* [Exercise details]: Everything from the line containing "- mean (group_outcomes k2 three_groups)))." through the end of the data below should be copied exactly, with no other lines.
============================================================
(** C4, as the code has it.  With a repetition count [<= 0] no trial is run:
    the dataset and the random state are left as they were and the null
    distribution is empty.  With [0] the run fails, by the division by zero
    of the P-value unless the observed statistic failed before; with a
    negative count the run does not fail for the count: it returns the
    observed statistic, the empty null distribution and the P-value 0. *)
Theorem nonpositive_repetitions (g : string) (R : Z) (w : world) :
  (R <= 0)%Z ->
  runPermutationTest g R w
  = (try obs <- difference_of_means_abs (bta_df w) g in
     if (R =? 0)%Z then Raise ZeroDivisionError
     else Ok (obs, [], 0 / inject_Z R),
     w)
  /\ 0 / inject_Z R == 0.
Proof.
  intros HR. split.
  - rewrite runPermutationTest_unfold.
    destruct (difference_of_means_abs (bta_df w) g) as [obs|e];
      [|reflexivity].
    replace (Z.to_nat R) with 0%nat by lia.
    cbn [simulate rbind]. unfold ret, empirical_P.
    destruct (R =? 0)%Z; reflexivity.
  - unfold Qdiv. apply Qmult_0_l.
Qed.

Lemma nonpositive_repetitions_witness :
  runPermutationTest "Group" 0
    (mkWorld (frame_of "Group" "Result" scenario) [3; 1]%nat)
  = (Raise ZeroDivisionError,
     mkWorld (frame_of "Group" "Result" scenario) [3; 1]%nat).
Proof.
  destruct (nonpositive_repetitions "Group" 0
              (mkWorld (frame_of "Group" "Result" scenario) [3; 1]%nat))
    as [H _].
  - lia.
  - exact H.
Defined.

(** C4 as stated fails: with [repetitions = -1] the run on the scenario's
    dataset raises nothing. *)
Lemma negative_repetitions_no_error :
  fst (runPermutationTest "Group" (-1)
         (mkWorld (frame_of "Group" "Result" scenario) []))
  = Ok (43 # 80, [], 0).
Proof. reflexivity. Qed.

(** C5, as the code has it.  The observed statistic fails, with an index
    error, exactly when the label column has fewer than two distinct values
    (the empty dataset included); with two or more distinct values, more
    than two included, it returns a statistic. *)
Theorem observed_statistic_label_errors (g r : string) (ds : Dataset) :
  names_ok g r = true ->
  if (n_groups ds <? 2)%nat
  then difference_of_means_abs (frame_of g r ds) g = Raise IndexError
  else exists q, difference_of_means_abs (frame_of g r ds) g = Ok q.
Proof.
  intros Hn.
  rewrite (observed_eq g r Hn ds _ (holds_loaded g r ds)).
  destruct (Nat.ltb_spec (n_groups ds) 2) as [Hlt|Hge].
  - apply label_statistic_raise. now apply nodup_small.
  - destruct (nodup_two (labels ds) Hge) as (a & b & Ha & Hb & Hab).
    now apply (label_statistic_ok _ _ a b).
Qed.

Lemma observed_statistic_label_errors_witness :
  difference_of_means_abs (frame_of "Group" "Result" (group "A" [1; 0]))
    "Group"
  = Raise IndexError.
Proof.
  apply (observed_statistic_label_errors "Group" "Result" (group "A" [1; 0])).
  reflexivity.
Defined.

(** C5 as stated fails: on a dataset with the three labels A, B and C the
    observed statistic is returned, the distance between the means of A and
    B, and no error is raised. *)
Lemma three_labels_no_error :
  difference_of_means_abs
    (frame_of "Group" "Result"
       (group "A" [1; 0] ++ group "B" [1; 1] ++ group "C" [0; 0]))
    "Group"
  = Ok (2 # 4).
Proof. reflexivity. Qed.

(** C6.  On a valid dataset and with [R > 0] repetitions the run returns, its
    null distribution has exactly [R] elements, and each of them is
    non-negative. *)
Theorem null_distribution_size_nonneg (g r : string) (ds : Dataset) (R : Z)
  (rs : rng) :
  names_ok g r = true -> valid_dataset ds -> (0 < R)%Z ->
  exists obs diffs p w',
    runPermutationTest g R (mkWorld (frame_of g r ds) rs)
    = (Ok (obs, diffs, p), w')
    /\ Z.of_nat (length diffs) = R
    /\ Forall (fun d => 0 <= d) diffs.
Proof.
  intros Hn Hv HR.
  destruct (run_valid g r ds (Z.to_nat R) rs Hn) as
    (obs & diffs & w' & Hobs & Hrun & Hlen & Hp);
    [unfold valid_dataset in Hv; lia|].
  assert (HlenZ : Z.of_nat (length diffs) = R) by lia.
  destruct (empirical_P_bounds diffs obs R HR HlenZ) as (p & Hp' & _).
  exists obs, diffs, p, w'. split; [|split; [exact HlenZ|]].
  - rewrite runPermutationTest_unfold. cbn [bta_df].
    now rewrite Hobs, Hrun, Hp'.
  - eapply Forall_impl; [|exact Hp]. intros d. apply produced_nonneg.
Qed.

Lemma null_distribution_size_nonneg_witness :
  exists obs diffs p w',
    runPermutationTest "Group" 3
      (mkWorld (frame_of "Group" "Result" scenario) [3; 1; 4; 1; 5]%nat)
    = (Ok (obs, diffs, p), w')
    /\ Z.of_nat (length diffs) = 3%Z
    /\ Forall (fun d => 0 <= d) diffs.
Proof.
  apply (null_distribution_size_nonneg "Group" "Result" scenario 3).
  - reflexivity.
  - reflexivity.
  - lia.
Defined.

(** C7.  On the dataset with group A = [1,1,1,0,0] and group B = one 1 and
    fifteen 0s the group means are 3/5 = 0.6 and 1/16 = 0.0625 and the
    observed statistic is 43/80 = 0.5375. *)
Theorem scenario_statistic :
  groupby_mean (frame_of "Group" "Result" scenario) "Group"
  = Ok [[3 # 5]; [1 # 16]]
  /\ difference_of_means_abs (frame_of "Group" "Result" scenario) "Group"
     = Ok (43 # 80)
  /\ 3 # 5 == 0.6 /\ 1 # 16 == 0.0625 /\ 43 # 80 == 0.5375.
Proof. repeat split. Qed.

(** C8.  On a dataset whose labels are the two values [a] and [b], giving
    the observations labelled [a] the label [b] and those labelled [b] the
    label [a] leaves the observed statistic as it was. *)
Theorem statistic_symmetric_under_swap (g r a b : string) (ds : Dataset) :
  names_ok g r = true -> a <> b -> two_valued a b (labels ds) ->
  difference_of_means_abs (frame_of g r (swap_groups a b ds)) g
  = difference_of_means_abs (frame_of g r ds) g.
Proof.
  intros Hn Hne Hl.
  rewrite !(observed_eq g r Hn _ _ (holds_loaded g r _)).
  assert (Hlab : labels (swap_groups a b ds)
                 = map (swap_label a b) (labels ds)).
  { unfold labels, swap_groups. rewrite !map_map. reflexivity. }
  assert (Hout : outcomes (swap_groups a b ds) = outcomes ds).
  { unfold outcomes, swap_groups. rewrite map_map. reflexivity. }
  rewrite Hlab, Hout. now apply label_statistic_swap.
Qed.

Lemma statistic_symmetric_under_swap_witness :
  difference_of_means_abs
    (frame_of "Group" "Result" (swap_groups "A" "B" scenario)) "Group"
  = difference_of_means_abs (frame_of "Group" "Result" scenario) "Group".
Proof.
  apply (statistic_symmetric_under_swap "Group" "Result" "A" "B" scenario).
  - reflexivity.
  - discriminate.
  - intros x Hx. simpl in Hx.
    repeat (destruct Hx as [<-|Hx]; [auto|]). contradiction.
Defined.

(** C9.  On a valid dataset and with [R > 0] repetitions the run returns a
    P-value in the closed interval [0, 1]. *)
Theorem p_value_in_unit_interval (g r : string) (ds : Dataset) (R : Z)
  (rs : rng) :
  names_ok g r = true -> valid_dataset ds -> (0 < R)%Z ->
  exists obs diffs p w',
    runPermutationTest g R (mkWorld (frame_of g r ds) rs)
    = (Ok (obs, diffs, p), w')
    /\ 0 <= p /\ p <= 1.
Proof.
  intros Hn Hv HR.
  destruct (run_valid g r ds (Z.to_nat R) rs Hn) as
    (obs & diffs & w' & Hobs & Hrun & Hlen & _);
    [unfold valid_dataset in Hv; lia|].
  assert (HlenZ : Z.of_nat (length diffs) = R) by lia.
  destruct (empirical_P_bounds diffs obs R HR HlenZ) as (p & Hp' & Hb).
  exists obs, diffs, p, w'. split; [|exact Hb].
  rewrite runPermutationTest_unfold. cbn [bta_df].
  now rewrite Hobs, Hrun, Hp'.
Qed.

Lemma p_value_in_unit_interval_witness :
  exists obs diffs p w',
    runPermutationTest "Group" 4
      (mkWorld (frame_of "Group" "Result" scenario) [2; 7; 1; 8; 2; 8]%nat)
    = (Ok (obs, diffs, p), w')
    /\ 0 <= p /\ p <= 1.
Proof.
  apply (p_value_in_unit_interval "Group" "Result" scenario 4).
  - reflexivity.
  - reflexivity.
  - lia.
Defined.

(** C10.  When every outcome of the dataset is 0 or 1, the observed
    statistic and every element of the null distribution that a run returns
    lie in [0, 1]. *)
Theorem statistics_in_unit_interval (g r : string) (ds : Dataset) (R : Z)
  (rs : rng) (obs : Q) (diffs : list Q) (p : Q) (w' : world) :
  names_ok g r = true -> binary_outcomes ds = true ->
  runPermutationTest g R (mkWorld (frame_of g r ds) rs)
  = (Ok (obs, diffs, p), w') ->
  (0 <= obs /\ obs <= 1) /\ Forall (fun d => 0 <= d /\ d <= 1) diffs.
Proof.
  intros Hn Hb Hrun.
  pose proof (holds_loaded g r ds) as Hf.
  rewrite runPermutationTest_unfold in Hrun. cbn [bta_df] in Hrun.
  rewrite (observed_eq g r Hn ds _ Hf) in Hrun.
  destruct (label_statistic (labels ds) (outcomes ds)) as [o|e] eqn:Ho;
    [|discriminate].
  destruct (simulate (Z.to_nat R) g [] (mkWorld (frame_of g r ds) rs))
    as [[ds'|e] w''] eqn:Hs; [|discriminate].
  destruct (empirical_P ds' o R) as [p'|e]; [|discriminate].
  injection Hrun as <- <- <- <-.
  split.
  - split; [eapply label_statistic_nonneg, Ho|].
    eapply label_statistic_le_1; [apply binary_unit_interval, Hb | exact Ho].
  - destruct (simulate_inv g r Hn ds _ [] _ rs _ _ Hf Hs) as [_ Hres].
    destruct (Hres ds' eq_refl) as (new & -> & _ & Hp). cbn [app].
    eapply Forall_impl; [|exact Hp]. intros d Hd. split.
    + eapply produced_nonneg, Hd.
    + eapply produced_le_1; [exact Hb | exact Hd].
Qed.

Lemma statistics_in_unit_interval_witness :
  (0 <= 43 # 80 /\ 43 # 80 <= 1)
  /\ Forall (fun d => 0 <= d /\ d <= 1) [22 # 80; 43 # 80].
Proof.
  apply (statistics_in_unit_interval "Group" "Result" scenario 2
           [3; 1; 4; 1; 5; 9; 2; 6]%nat (43 # 80) [22 # 80; 43 # 80] (2 # 2)
           (mkWorld
              (relabelled "Group" "Result" scenario (labels scenario)) [])).
  - reflexivity.
  - reflexivity.
  - reflexivity.
Defined.

(** * Further results *)

(** X1.  On a dataset whose labels are the two values [a] and [b], both
    present, the statistic is the absolute difference between the mean
    outcome of the observations labelled [a] and the mean outcome of those
    labelled [b]. *)
Theorem two_group_statistic (g r a b : string) (ds : Dataset) :
  names_ok g r = true -> a <> b -> two_valued a b (labels ds) ->
  In a (labels ds) -> In b (labels ds) ->
  difference_of_means_abs (frame_of g r ds) g
  = Ok (Qabs (mean (group_outcomes a ds) - mean (group_outcomes b ds))).
Proof.
  intros Hn Hne Hl Ha Hb.
  rewrite (observed_eq g r Hn ds _ (holds_loaded g r ds)).
  now apply label_statistic_two.
Qed.

Lemma two_group_statistic_witness :
  difference_of_means_abs (frame_of "Group" "Result" control_treatment)
    "Group"
  = Ok (Qabs (mean (group_outcomes "Treatment" control_treatment)
              - mean (group_outcomes "Control" control_treatment))).
Proof.
  apply (two_group_statistic "Group" "Result" "Treatment" "Control").
  - reflexivity.
  - discriminate.
  - intros x Hx. simpl in Hx.
    repeat (destruct Hx as [<-|Hx]; [auto|]). contradiction.
  - simpl. auto.
  - simpl. auto.
Defined.

(** X2.  Whatever the number of groups, as long as there are two, the
    statistic compares the groups of the two labels that sort first and
    ignores every other group. *)
Theorem statistic_of_two_smallest_labels (g r : string) (ds : Dataset) :
  names_ok g r = true -> (2 <= n_groups ds)%nat ->
  exists k1 k2,
    In k1 (labels ds) /\ In k2 (labels ds) /\ String.ltb k1 k2 = true
    /\ (forall x, In x (labels ds) ->
                  x = k1 \/ x = k2 \/ String.ltb k2 x = true)
    /\ difference_of_means_abs (frame_of g r ds) g
       = Ok (Qabs (mean (group_outcomes k1 ds) - mean (group_outcomes k2 ds))).
Proof.
  intros Hn Hlen.
  destruct (skeys_two_smallest (labels ds) Hlen)
    as (k1 & k2 & rest & Hk & H1 & H2 & Hlt & Hmin).
  exists k1, k2. repeat (split; [assumption|]).
  rewrite (observed_eq g r Hn ds _ (holds_loaded g r ds)).
  unfold label_statistic. rewrite Hk.
  now rewrite !svalues_group_outcomes.
Qed.

Lemma statistic_of_two_smallest_labels_witness :
  exists k1 k2,
    In k1 (labels three_groups) /\ In k2 (labels three_groups)
    /\ String.ltb k1 k2 = true
    /\ (forall x, In x (labels three_groups) ->
                  x = k1 \/ x = k2 \/ String.ltb k2 x = true)
    /\ difference_of_means_abs (frame_of "Group" "Result" three_groups)
         "Group"
       = Ok (Qabs (mean (group_outcomes k1 three_groups)
                   - mean (group_outcomes k2 three_groups))).
Proof.
  apply (statistic_of_two_smallest_labels "Group" "Result" three_groups).
  - reflexivity.
  - vm_compute. lia.
Defined.

(** X3.  The statistic does not depend on the order of the rows: two
    datasets with the same observations in different orders fail alike or
    give equal statistics. *)
Theorem statistic_row_order (g r : string) (ds ds' : Dataset) :
  names_ok g r = true -> Permutation ds ds' ->
  same_result (difference_of_means_abs (frame_of g r ds) g)
              (difference_of_means_abs (frame_of g r ds') g).
Proof.
  intros Hn Hp.
  rewrite !(observed_eq g r Hn _ _ (holds_loaded g r _)).
  now apply label_statistic_perm.
Qed.

Lemma statistic_row_order_witness :
  same_result
    (difference_of_means_abs (frame_of "Group" "Result" scenario) "Group")
    (difference_of_means_abs (frame_of "Group" "Result" (rev scenario))
       "Group").
Proof.
  apply (statistic_row_order "Group" "Result" scenario (rev scenario)).
  - reflexivity.
  - apply Permutation_rev.
Defined.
============================================================
* [Result of the task]:
                   - mean (group_outcomes k2 three_groups))).
Proof.
  apply (statistic_of_two_smallest_labels "Group" "Result" three_groups).
  - reflexivity.
  - vm_compute. lia.
Defined.

(** X3.  The statistic does not depend on the order of the rows: two
    datasets with the same observations in different orders fail alike or
    give equal statistics. *)
Theorem statistic_row_order (g r : string) (ds ds' : Dataset) :
  names_ok g r = true -> Permutation ds ds' ->
  same_result (difference_of_means_abs (frame_of g r ds) g)
              (difference_of_means_abs (frame_of g r ds') g).
Proof.
  intros Hn Hp.
  rewrite !(observed_eq g r Hn _ _ (holds_loaded g r _)).
  now apply label_statistic_perm.
Qed.

Lemma statistic_row_order_witness :
  same_result
    (difference_of_means_abs (frame_of "Group" "Result" scenario) "Group")
    (difference_of_means_abs (frame_of "Group" "Result" (rev scenario))
       "Group").
Proof.
  apply (statistic_row_order "Group" "Result" scenario (rev scenario)).
  - reflexivity.
  - apply Permutation_rev.
Defined.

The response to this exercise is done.